• _Required work_
Would you please restate all of the data exactly?
*** Given data ***
(* ===== verification/Crdt.v ===== *)
(** * Crdt: the signed, content-addressed memory store

    Models the write path [crdt/store.py] on the table of [models/memory.py].
    A node's database is a [node]: the workflows and agents that rows may
    refer to, and the rows in order of insertion.  [race] are rows that other
    sessions commit between the duplicate check and the flush; the flush
    checks the foreign keys and the unique hash, and a failed flush leaves the
    rest of the transaction usable, which is what the savepoint is for.
    Embeddings are opaque and not modelled. *)

From Stdlib Require Import Ascii NArith ZArith Lia.
From stdpp Require Import base tactics strings gmap list.
From S2P Require Import Prelude PyStr Dict Base58 Json Did Merkle Uuid Signer.

(** ** Data *)

Inductive MemoryType := FACT | CONTEXT | RESULT | REASONING | META | CACHE.

#[export] Instance MemoryType_eq_dec : EqDecision MemoryType.
Proof. solve_decision. Defined.

(** [str(t)] of a [(str, Enum)] member is its qualified name. *)
Definition str_memory_type (t : MemoryType) : string :=
  match t with
  | FACT => "MemoryType.FACT" | CONTEXT => "MemoryType.CONTEXT"
  | RESULT => "MemoryType.RESULT" | REASONING => "MemoryType.REASONING"
  | META => "MemoryType.META" | CACHE => "MemoryType.CACHE"
  end.

Inductive RecordState := ACTIVE | SUPERSEDED | HISTORICAL | TOMBSTONED.

#[export] Instance RecordState_eq_dec : EqDecision RecordState.
Proof. solve_decision. Defined.

Record MemoryRecord := {
  memory_id : uuid;
  workflow_id : option uuid;
  source_agent_id : option uuid;
  memory_type : MemoryType;
  content : string;
  metadata_ : list (pykey * json);
  confidence : pyfloat;
  version : Z;
  parent_version_id : option uuid;
  author_did : option string;
  parent_hashes : list string;
  signature : option string;
  content_hash : option string;
  record_state : RecordState;
  expires_at : option Z;
}.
*** End of Given data ***
• _Output_
(* ===== verification/Crdt.v ===== *)
(** * Crdt: the signed, content-addressed memory store

    Models the write path [crdt/store.py] on the table of [models/memory.py].
    A node's database is a [node]: the workflows and agents that rows may
    refer to, and the rows in order of insertion.  [race] are rows that other
    sessions commit between the duplicate check and the flush; the flush
    checks the foreign keys and the unique hash, and a failed flush leaves the
    rest of the transaction usable, which is what the savepoint is for.
    Embeddings are opaque and not modelled. *)

From Stdlib Require Import Ascii NArith ZArith Lia.
From stdpp Require Import base tactics strings gmap list.
From S2P Require Import Prelude PyStr Dict Base58 Json Did Merkle Uuid Signer.

(** ** Data *)

Inductive MemoryType := FACT | CONTEXT | RESULT | REASONING | META | CACHE.

#[export] Instance MemoryType_eq_dec : EqDecision MemoryType.
Proof. solve_decision. Defined.

(** [str(t)] of a [(str, Enum)] member is its qualified name. *)
Definition str_memory_type (t : MemoryType) : string :=
  match t with
  | FACT => "MemoryType.FACT" | CONTEXT => "MemoryType.CONTEXT"
  | RESULT => "MemoryType.RESULT" | REASONING => "MemoryType.REASONING"
  | META => "MemoryType.META" | CACHE => "MemoryType.CACHE"
  end.

Inductive RecordState := ACTIVE | SUPERSEDED | HISTORICAL | TOMBSTONED.

#[export] Instance RecordState_eq_dec : EqDecision RecordState.
Proof. solve_decision. Defined.

Record MemoryRecord := {
  memory_id : uuid;
  workflow_id : option uuid;
  source_agent_id : option uuid;
  memory_type : MemoryType;
  content : string;
  metadata_ : list (pykey * json);
  confidence : pyfloat;
  version : Z;
  parent_version_id : option uuid;
  author_did : option string;
  parent_hashes : list string;
  signature : option string;
  content_hash : option string;
  record_state : RecordState;
  expires_at : option Z;
}.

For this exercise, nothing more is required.